Точнее, все, кроме одного. Этот человек после одного или двух часов работы спустя рукава возроптал: «Я пришел сюда не для того, чтобы перелопачивать цемент!» Усевшись, он наблюдал за нами до конца дня, время от времени напоминая, что это не имеет ни малейшего отношения к духовному пути. Самое интересное, что к концу дня он — единственный из всех — почувствовал себя истощенным.
Через несколько месяцев в бесседе с Мастером мы подняли вопрос об упрямстве этого ученика. «Он говорил мне, — заметил я, — что не мог слепо повиноваться вам, сэр, потому что чувствовал необходимость развивать собственную свободную волю».
— Но его воля не свободна! — с недоумением ответил Мастер. — Как она может быть свободной, если он все еще обусловлен настроениями и желаниями? Я не прошу никого следовать за мной, но те, кто сделал это, обрели истинную свободу».
— Сестра, — продолжал он, произнося имя, с которым всегда обращался к сестре Гьянамате (старейшей ученице, с которой я встретился в мой первый приезд в Инсинитас). — Сестра обычно носилась вверх-вниз, исполняя мои поручения. Однажды несколько других учеников сказали ей: «Почему ты всегда делаешь то, что он скажет? У тебя есть собственная воля!» Она ответила: «Да, но вам не кажется, что уже поздно что-либо менять? Должна вам сказать, что за всю свою жизнь я никогда не была столь счастлива, как со времени прихода сюда».

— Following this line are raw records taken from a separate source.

(** * CLI-Contactbook: the validated fields, the record and the address book

    A shallow embedding of [addressbook.py].  Python strings are lists of
    code points, exceptions are values of [exn], and every method that can
    mutate an object is a computation in a state-and-exception monad in
    which the state survives a raised exception, as it does in Python. *)

From Stdlib Require Import ZArith NArith List String Ascii Bool Lia Arith.
Import ListNotations.

Set Implicit Arguments.

(** ** Strings *)

Definition char := N.
Definition str := list char.

(** An ASCII literal as a Python string. *)
Definition lit (s : string) : str := map N_of_ascii (list_ascii_of_string s).

Definition in_range (lo hi c : N) : bool := (N.leb lo c && N.leb c hi)%bool.

Definition str_eqb (a b : str) : bool :=
  if list_eq_dec N.eq_dec a b then true else false.

(** [a in b] on strings: [a] occurs in [b] as a contiguous block. *)
Fixpoint starts_with (a b : str) : bool :=
  match a, b with
  | [], _ => true
  | x :: a', y :: b' => (N.eqb x y && starts_with a' b')%bool
  | _ :: _, [] => false
  end.

Fixpoint str_in (a b : str) : bool :=
  (starts_with a b ||
   match b with
   | [] => false
   | _ :: b' => str_in a b'
   end)%bool.

(** [sep.join(parts)] *)
Fixpoint join (sep : str) (parts : list str) : str :=
  match parts with
  | [] => []
  | [p] => p
  | p :: rest => p ++ sep ++ join sep rest
  end.

(** ** What the interpreter's tables decide

    The Unicode database and the C library are not part of the program.
    On ASCII everything below is fixed; beyond ASCII the tables are the
    fields of this class. *)
Class Interp := {
  (** the decimal value of a code point above 127 of category Nd *)
  uni_decimal : char -> option Z;
  (** [str.isspace] on a code point above 127 *)
  uni_space : char -> bool;
  (** [str.lower] on a string that has a code point above 127 *)
  uni_lower : str -> str;
  (** what [%Y] prints for a year below 1000 *)
  strftime_Y_short : Z -> str
}.

(** An interpreter that knows no digit, space or case beyond ASCII, and
    pads short years with zeros; used to run the examples. *)
Definition pad_year (y : Z) : str :=
  map (fun k => N.add 48 (Z.to_N (Z.modulo (Z.div y k) 10))) [1000; 100; 10; 1]%Z.

#[global] Instance ascii_interp : Interp := {|
  uni_decimal := fun _ => None;
  uni_space := fun _ => false;
  uni_lower := fun s => s;
  strftime_Y_short := pad_year
|}.

Section Text.
Context {I : Interp}.

Definition decimal_value (c : char) : option Z :=
  if N.ltb c 128
  then if in_range 48 57 c then Some (Z.of_N c - 48)%Z else None
  else uni_decimal c.

(** [\d] *)
Definition is_digit (c : char) : bool :=
  match decimal_value c with Some _ => true | None => false end.

(** [\s], and what [str.strip] removes *)
Definition is_space (c : char) : bool :=
  if N.ltb c 128
  then (in_range 9 13 c || in_range 28 32 c)%bool
  else uni_space c.

Definition ascii_lower (c : char) : char :=
  if in_range 65 90 c then N.add c 32 else c.

(** [s.lower()] *)
Definition lower (s : str) : str :=
  if forallb (fun c => N.ltb c 128) s then map ascii_lower s else uni_lower s.

End Text.

(** ** Regular expressions, as [re.match] runs them

    [run] returns every rest of the subject that a match of the pattern can
    leave behind; [re.match] succeeds when there is one.  [len] is the
    length of the whole subject, so that [^] can tell the start. *)
Inductive regex :=
| Bol
| Eol
| Cls (p : char -> bool)
| Cat (a b : regex)
| Alt (a b : regex)
| Rep (a : regex) (lo : nat) (hi : option nat).

Fixpoint iter (step : str -> list str) (lo n : nat) (s : str) : list str :=
  match n with
  | O => match lo with O => [s] | S _ => [] end
  | S n' =>
      flat_map (iter step (pred lo) n') (step s)
      ++ match lo with O => [s] | S _ => [] end
  end.

Section Run.
Variable len : nat.

Fixpoint run (r : regex) (s : str) : list str :=
  match r with
  | Bol => if Nat.eqb (List.length s) len then [s] else []
  | Eol => match s with
           | [] => [s]
           | [c] => if N.eqb c 10 then [s] else []
           | _ => []
           end
  | Cls p => match s with
             | c :: s' => if p c then [s'] else []
             | [] => []
             end
  | Cat a b => flat_map (run b) (run a s)
  | Alt a b => run a s ++ run b s
  | Rep a lo hi =>
      iter (run a) lo (match hi with Some h => h | None => lo + List.length s end) s
  end.

End Run.

Definition re_match (r : regex) (s : str) : bool :=
  match run (List.length s) r s with
  | [] => false
  | _ :: _ => true
  end.

Definition chr (c : N) : regex := Cls (N.eqb c).
Definition opt (r : regex) : regex := Rep r 0 (Some 1).
Definition plus (r : regex) : regex := Rep r 1 None.

Section Patterns.
Context {I : Interp}.

(** [[A-Za-zА-Яа-яїЇєЄ]] *)
Definition name_letter (c : char) : bool :=
  (in_range 65 90 c || in_range 97 122 c
   || in_range 1040 1071 c || in_range 1072 1103 c
   || N.eqb c 1111 || N.eqb c 1031 || N.eqb c 1108 || N.eqb c 1028)%bool.

(** [^[A-Za-zА-Яа-яїЇєЄ]{2,25}$] *)
Definition name_value_pattern : regex :=
  Cat Bol (Cat (Rep (Cls name_letter) 2 (Some 25)) Eol).

(** [[\s-]] *)
Definition space_or_dash (c : char) : bool := (is_space c || N.eqb c 45)%bool.

(** [\d[\s-]?] *)
Definition phone_group : regex := Cat (Cls is_digit) (opt (Cls space_or_dash)).

(** [^\+(?:\d[\s-]?){9,14}\d$|\d{9,10}$] *)
Definition phone_pattern : regex :=
  Alt (Cat Bol (Cat (chr 43) (Cat (Rep phone_group 9 (Some 14))
                                  (Cat (Cls is_digit) Eol))))
      (Cat (Rep (Cls is_digit) 9 (Some 10)) Eol).

Definition ascii_alpha (c : char) : bool :=
  (in_range 65 90 c || in_range 97 122 c)%bool.
Definition ascii_alnum (c : char) : bool :=
  (ascii_alpha c || in_range 48 57 c)%bool.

Мастер усмехнулся: «Они никогда больше не беспокоили ее».
Даже я на собственном небольшом опыте мог подтвердить ответ сестры Гьянаматы этим нерадивым ученикам. Ибо чем более я настраивал свою волю на волю Мастера, тем более счастливым становился.
— Моя воля, — часто говорил Мастер, — только в исполнении воли Бога. — Доказательством этого утверждения служил тот факт, что чем совершеннее мы следовали его воле, тем свободнее чувствовали себя в Боге.
С приближением Рождества сердце запело от такого счастья, которого я не мог представить себе даже в мечтах. Рождество было значительным праздником в Маунт-Вашингтоне, самым священным за весь год. Мастер разделил его на два аспекта: «духовное Рождество», мы праздновали его в Сочельник, и «светское Рождество», которое отмечалось на следующий день традиционным открытием подарков и банкетом. (Впоследствии Мастер согласился перенести «духовное Рождество» на день раньше, на двадцать третье, чтобы после него тем, кто готовит еду для большого рождественского банкета, не приходилось оставаться на ногах всю ночь.)